Plasma HIV‐1 RNA Level, SDF1 Genotype, and Coreceptor Tropism

Plasma HIV‐1 RNA levels were measured at baseline and annually, from stored specimens, at a central laboratory by use of the branched DNA assay (version 2.0; Versant HIV‐1 RNA; Bayer Healthcare Diagnostics). Samples with undetectable levels of virus (<500 copies/mL) were retested by use of version 3.0 (lower limit of detection, 50 copies/mL) [28]. The SDF1‐3′A allele was detected by use of a polymerase chain reaction (PCR) restriction fragment–length polymorphism assay that has been described elsewhere [16]. Presence of the SDF1 genotype was determined for 204 of the 207 HIV‐1–infected subjects in the cohort; results were not available for the remaining subjects, because of a lack of host DNA.

Plasma samples obtained closest to baseline, with HIV‐1 RNA levels >500 copies/mL, were sent to ViroLogic for analysis of coreceptor tropism. The HIV‐1 envelope coreceptor tropism assay was developed by modifying the phenotypic drug susceptibility assay initially developed for protease and reverse‐transcriptase (RT) inhibitors [29, 30]. Pseudotyped HIV‐1 viruses were generated by use of a genomic vector carrying a luciferase reporter gene together with expression vectors containing patient virus envelope genes amplified (by RT‐PCR) from plasma HIV‐1 RNA. Coreceptor tropism is defined as the ability of the recombinant viruses to infect U87 cells that have been engineered to express CD4 with either CCR5 or CXCR4. CCR5‐tropic (R5), CXCR4‐tropic (X4), and mixed or dual tropic (R5/X4) designations were verified by blockade of coreceptor‐mediated infection by use of specific antagonists, with no distinction made between dual and mixed tropism.

Coreceptor tropism data were available for 126 of the 207 subjects in the cohort, with all but 1 having SDF1 genotype data available as well (n=125). Results of tropism studies were not available for the remainder of subjects, for a variety of reasons—including plasma HIV‐1 RNA levels <500 copies/mL (n=23), below which the tropism assay cannot be performed; inadequate stored specimens (n=18); and the inability to amplify the envelope gene, for technical reasons, such as degraded RNA template leading to failed first‐strand synthesis during RT‐PCR, failure of primer annealing because of a mutation in one of the primer binding sites, and generation of an internal restriction site in the amplicon that subsequently gets cleaved during the digestion step of the assay (n=40).

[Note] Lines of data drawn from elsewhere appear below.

(* ===== verification/WorkModel.v ===== *)
(** * The data of the team work coordinator
    ([crates/tjuaeui-team/src/work_coordinator/model.rs], [work_source.rs])

    The enums are Modules with their constructors; the structs are records
    with the source's fields.  The trait [RunCausalityPort] is the class of
    the same name at the end: what the coordinator asks of the team run
    manager. *)

From S2P Require Import Prelude.

(** ** [work_source.rs] and the enums of [model.rs] *)

Module WorkPriority.
Inductive t : Type := Foreground | Control | Background.
#[export] Instance t_eq_dec : EqDecision t.
Proof. solve_decision. Defined.
End WorkPriority.
Export (hints) WorkPriority.

Module WorkSource.
Inductive t : Type :=
| UserMessage
| UserIntervention
| McpSendMessage
| McpShutdownRequest
| SpawnWelcome
| TeamMembershipChanged
| SpawnAttachFailure
| IdleNotification
| InterruptedNotification
| ShutdownRejected
| RecoveryDrain.
#[export] Instance t_eq_dec : EqDecision t.
Proof. solve_decision. Defined.

Definition priority (self : t) : WorkPriority.t :=
  match self with
  | UserMessage | UserIntervention => WorkPriority.Foreground
  | McpShutdownRequest | ShutdownRejected => WorkPriority.Control
  | McpSendMessage | SpawnWelcome | TeamMembershipChanged | SpawnAttachFailure
  | IdleNotification | InterruptedNotification | RecoveryDrain => WorkPriority.Background
  end.

Definition resumes_paused_slot (self : t) : bool :=
  match self with UserMessage | UserIntervention => true | _ => false end.

Definition requires_mailbox_message (self : t) : bool :=
  match self with
  | UserMessage | UserIntervention | McpSendMessage | McpShutdownRequest | SpawnWelcome
  | SpawnAttachFailure | InterruptedNotification | ShutdownRejected | RecoveryDrain => true
  | _ => false
  end.

(** The derived [Debug] name of the variant. *)
Definition debug (self : t) : string :=
  match self with
  | UserMessage => "UserMessage"
  | UserIntervention => "UserIntervention"
  | McpSendMessage => "McpSendMessage"
  | McpShutdownRequest => "McpShutdownRequest"
  | SpawnWelcome => "SpawnWelcome"
  | TeamMembershipChanged => "TeamMembershipChanged"
  | SpawnAttachFailure => "SpawnAttachFailure"
  | IdleNotification => "IdleNotification"
  | InterruptedNotification => "InterruptedNotification"
  | ShutdownRejected => "ShutdownRejected"
  | RecoveryDrain => "RecoveryDrain"
  end.

(** [Display] *)
Definition fmt (self : t) : string :=
  match self with
  | UserMessage => "user_message"
  | UserIntervention => "user_intervention"
  | McpSendMessage => "mcp_send_message"
  | McpShutdownRequest => "mcp_shutdown_request"
  | SpawnWelcome => "spawn_welcome"
  | TeamMembershipChanged => "team_membership_changed"
  | SpawnAttachFailure => "spawn_attach_failure"
  | IdleNotification => "idle_notification"
  | InterruptedNotification => "interrupted_notification"
  | ShutdownRejected => "shutdown_rejected"
  | RecoveryDrain => "recovery_drain"
  end.
End WorkSource.
Export (hints) WorkSource.

Module TeamRunTargetRole.
Inductive t : Type := Lead | Teammate.
#[export] Instance t_eq_dec : EqDecision t.
Proof. solve_decision. Defined.
End TeamRunTargetRole.
Export (hints) TeamRunTargetRole.

Module RuntimeConstraint.
Inductive t : Type :=
| Ready
| Starting (operation_id : N)
| Failed (operation_id : N) (classification : string)
| Removing (operation_id : N)
| SessionStopped.
#[export] Instance t_eq_dec : EqDecision t.
Proof. solve_decision. Defined.

Definition is_ready (c : t) : bool := match c with Ready => true | _ => false end.
End RuntimeConstraint.
Export (hints) RuntimeConstraint.

Module SlotPhase.
Inductive t : Type := Idle | Queued | Starting | Running | Paused | Blocked.
End SlotPhase.

Module WorkIntentState.
Inductive t : Type :=
| Queued
| Starting (batch_id : string) (operation_id : N)
| Running (batch_id : string) (operation_id : N) (turn_id : string)
| Completed
| Failed (classification : string)
| Cancelled (classification : string).
#[export] Instance t_eq_dec : EqDecision t.
Proof. solve_decision. Defined.

Definition is_terminal (self : t) : bool :=
  match self with Completed | Failed _ | Cancelled _ => true | _ => false end.
End WorkIntentState.
Export (hints) WorkIntentState.

(** ** The structs *)

Record WorkIntent : Type := mkWorkIntent {
  intent_id : string;
  intent_generation : string;
  intent_slot_id : string;
  intent_role : TeamRunTargetRole.t;
  intent_source : WorkSource.t;
  intent_priority : WorkPriority.t;
  mailbox_message_id : option string;
  intent_run_id : option string;
  created_at_ms : Z;
  intent_state : WorkIntentState.t;
}.

(** A write to [intent.state]. *)
Definition set_intent_state (st : WorkIntentState.t) (i : WorkIntent) : WorkIntent :=
  mkWorkIntent (intent_id i) (intent_generation i) (intent_slot_id i) (intent_role i)
    (intent_source i) (intent_priority i) (mailbox_message_id i) (intent_run_id i)
    (created_at_ms i) st.

Module CausalBinding.
Inductive t : Type :=
| UserVisible
| InheritRunningBatch (caller_slot_id : string)
| ActiveRunOrBackground
| Background
| SystemInitiated (inherit_from : option string).
End CausalBinding.

Record EnqueueRequest : Type := mkEnqueueRequest {
  req_slot_id : string;
  req_role : TeamRunTargetRole.t;
  req_source : WorkSource.t;
  req_binding : CausalBinding.t;
}.

Record EnqueueLease : Type := mkEnqueueLease {
  lease_id : string;
  lease_generation : string;
  lease_slot_id : string;
  lease_role : TeamRunTargetRole.t;
  lease_source : WorkSource.t;
  lease_run_id : option string;
}.
#[export] Instance EnqueueLease_eq_dec : EqDecision EnqueueLease.
Proof. solve_decision. Defined.

Record WorkBatch : Type := mkWorkBatch {
  batch_id : string;
  batch_generation : string;
  batch_slot_id : string;
  intent_ids : list string;
  mailbox_message_ids : list string;
  highest_priority : WorkPriority.t;
  team_run_ids : list string;
  operation_id : N;
}.

Module ReconcileDecision.
Inductive t : Type :=
| Claim (batch : WorkBatch)
| WaitingForCompletion
| Blocked (constraint : RuntimeConstraint.t)
| SettleSignals (intent_ids : list string)
| Quiescent.
End ReconcileDecision.

Module CommitResult.
Inductive t : Type := Committed | StaleOwner | Rejected.
End CommitResult.

Module StartCommitResult.
Inductive t : Type := Accepted | CancelImmediately | StaleOwner.
End StartCommitResult.

Module EnqueueDisposition.
Inductive t : Type := Accepted | Queued | BlockedRuntimeStarting.
End EnqueueDisposition.

Record SlotWorkSnapshot : Type := mkSlotWorkSnapshot {
  sw_slot_id : string;
  sw_role : TeamRunTargetRole.t;
  sw_state : SlotPhase.t;
  queued_foreground_count : nat;
  queued_background_count : nat;
  active_batch : option WorkBatch;
  active_turn_id : option string;
  active_turn_started_at_ms : option Z;
  sw_runtime_constraint : RuntimeConstraint.t;
  sw_run_id : option string;
}.

Record EnqueueCommit : Type := mkEnqueueCommit {
  commit_intent_id : string;
  commit_run_id : option string;
  disposition : EnqueueDisposition.t;
  commit_slot : SlotWorkSnapshot;
}.

Record RunWorkSummary : Type := mkRunWorkSummary {
  summary_run_id : string;
  queued_intent_count : nat;
  starting_batch_count : nat;
  running_batch_count : nat;
  active_enqueue_lease_count : nat;
  paused_intent_count : nat;
  failed_intent_count : nat;
  summary_slots : list SlotWorkSnapshot;
}.

Record CoordinatorSnapshot : Type := mkCoordinatorSnapshot {
  snapshot_generation : string;
  snapshot_slots : list SlotWorkSnapshot;
  active_run_summary : option RunWorkSummary;
}.

Record ReconcileProjection : Type := mkReconcileProjection {
  created_recovery_intent_ids : list string;
  retained_intent_ids : list string;
  cleared_stale_intent_ids : list string;
}.

Record BatchCancelTarget : Type := mkBatchCancelTarget {
  target_batch : WorkBatch;
  target_turn_id : option string;
}.

Record PauseWorkResult : Type := mkPauseWorkResult {
  pause_cancel_target : option BatchCancelTarget;
  pause_slot_snapshot : SlotWorkSnapshot;
}.

Record RemoveWorkResult : Type := mkRemoveWorkResult {
  remove_cancel_target : option BatchCancelTarget;
  remove_terminal_message_ids : list string;
  remove_affected_run_summaries : list RunWorkSummary;
}.

Record CancelRunWorkResult : Type := mkCancelRunWorkResult {
  cancel_targets : list BatchCancelTarget;
  cancel_terminal_message_ids : list string;
  cancel_summary : RunWorkSummary;
}.

Record RuntimeConstraintUpdate : Type := mkRuntimeConstraintUpdate {
  update_slot : SlotWorkSnapshot;
  update_terminal_message_ids : list string;
  update_affected_run_summaries : list RunWorkSummary;
}.

Record RunBinding : Type := mkRunBinding {
  binding_run_id : option string;
  created_new_run : bool;
  user_intervention : bool;
}.

(** ** The port

    [RunCausalityPort]: [R] is the state behind the trait object; the string
    of the two [bind] methods is the id [generate_id] returns if they open a
    run, [now] what [now_ms] returns. *)
Class RunCausalityPort (R : Type) : Type := {
  bind_enqueue : EnqueueRequest -> string -> R -> RunBinding * R;
  bind_system_enqueue : EnqueueRequest -> string -> R -> RunBinding * R;
  abort_binding : RunBinding -> R -> R;
  apply_work_summary : Z -> RunWorkSummary -> R -> R;
  publish_slot_work : Z -> SlotWorkSnapshot -> R -> R;
}.

(** The calls the coordinator makes after it has released its lock. *)
Inductive PortCall : Type :=
| AbortBinding (binding : RunBinding)
| ApplyWorkSummary (summary : RunWorkSummary)
| PublishSlotWork (snapshot : SlotWorkSnapshot).

Definition perform {R : Type} `{RunCausalityPort R} (now : Z) (c : PortCall) (r : R) : R :=
  match c with
  | AbortBinding b => abort_binding b r
  | ApplyWorkSummary s => apply_work_summary now s r
  | PublishSlotWork s => publish_slot_work now s r
  end.

Definition perform_all {R : Type} `{RunCausalityPort R} (now : Z) (cs : list PortCall) (r : R) : R :=
  run_list (fun r c => perform now c r) r cs.

(** ** Errors

    [DbError] ([tjuaeui-db/src/error.rs]) and [TeamError]; an error of sqlx or
    serde_json is its text. *)
Module DbError.
Inductive t : Type :=
| Query (error : string)
| Migration (error : string)
| NotFound (what : string)
| Conflict (what : string)
| Init (what : string).
End DbError.

Module TeamError.
Inductive t : Type :=
| TeamNotFound (id : string)
| AgentNotFound (id : string)
| TaskNotFound (id : string)
| InvalidRequest (message : string)
| LeaderOnly (message : string)
| Forbidden (message : string)
| SessionNotFound (id : string)
| BlockedTaskNotFound (id : string)
| BackendNotAllowed (message : string)
| DuplicateAgentName (name : string)
| RuntimeNotReady (conversation_id : string)
| MemberRuntimeFailed (team_id slot_id conversation_id public_reason : string)
| WorkspacePathUnavailable (path : string)
| WorkspacePathRuntimeUnavailable (path : string)
| Database (error : DbError.t)
| Json (error : string).
End TeamError.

The tropism assay was performed on samples obtained as close to the date when the baseline specimen was obtained, as availability allowed; these samples were obtained during the first 12 months of enrollment for 79% of the subjects for whom tropism data were available.

Study Variables

CD4+ T cell counts were measured every 6 months, and plasma HIV‐1 RNA levels were measured annually. The baseline plasma HIV‐1 RNA level represents the value at the time of the first available plasma sample from time of entry into the cohort. Participants were categorized as having progressed to AIDS if they met the 1987 Centers for Disease Control definition [31]. Of the 204 subjects for whom SDF1 genotype data were available, 20 (9.8%) had an AIDS‐defining condition at entry and were not included in the AIDS survival analysis. Ten (8.0%) of the 125 subjects for whom coreceptor tropism and SDF1 genotype data were available had received a diagnosis of AIDS at the time of enrollment and were similarly not included in the analysis.

Statistical Analysis

SDF1genotype, plasma HIV‐1 RNA level, CD4+T cell count, and coreceptor tropism. Since there were few subjects homozygous for SDF1‐3′A, analyses compared subjects with wild‐type (wt) SDF1 with subjects either heterozygous or homozygous for SDF1‐3′A. The repeated measurements of plasma HIV‐1 RNA levels and CD4+ T cell counts were modeled by use of random‐coefficient regression models [32]. Each subject’s plasma HIV‐1 RNA level and CD4+ T cell count were modeled as linear functions of the time‐varying age variable, with each subject having a different intercept and slope. The relationship between SDF1 genotype and baseline plasma HIV‐1 RNA level and CD4+ T cell counts, as well as plasma HIV‐1 RNA level and CD4+ T cell count rate of change, was examined by use of approximate F tests in the regression models. In all the models, plasma HIV‐1 RNA levels were log10 transformed, and absolute CD4+ T cell counts were square‐root transformed, to better comply with the model assumptions. In the subset of subjects for whom tropism data were available, Fisher’s exact test was used to assess the relationship between SDF1 genotype and the presence of X4 viruses.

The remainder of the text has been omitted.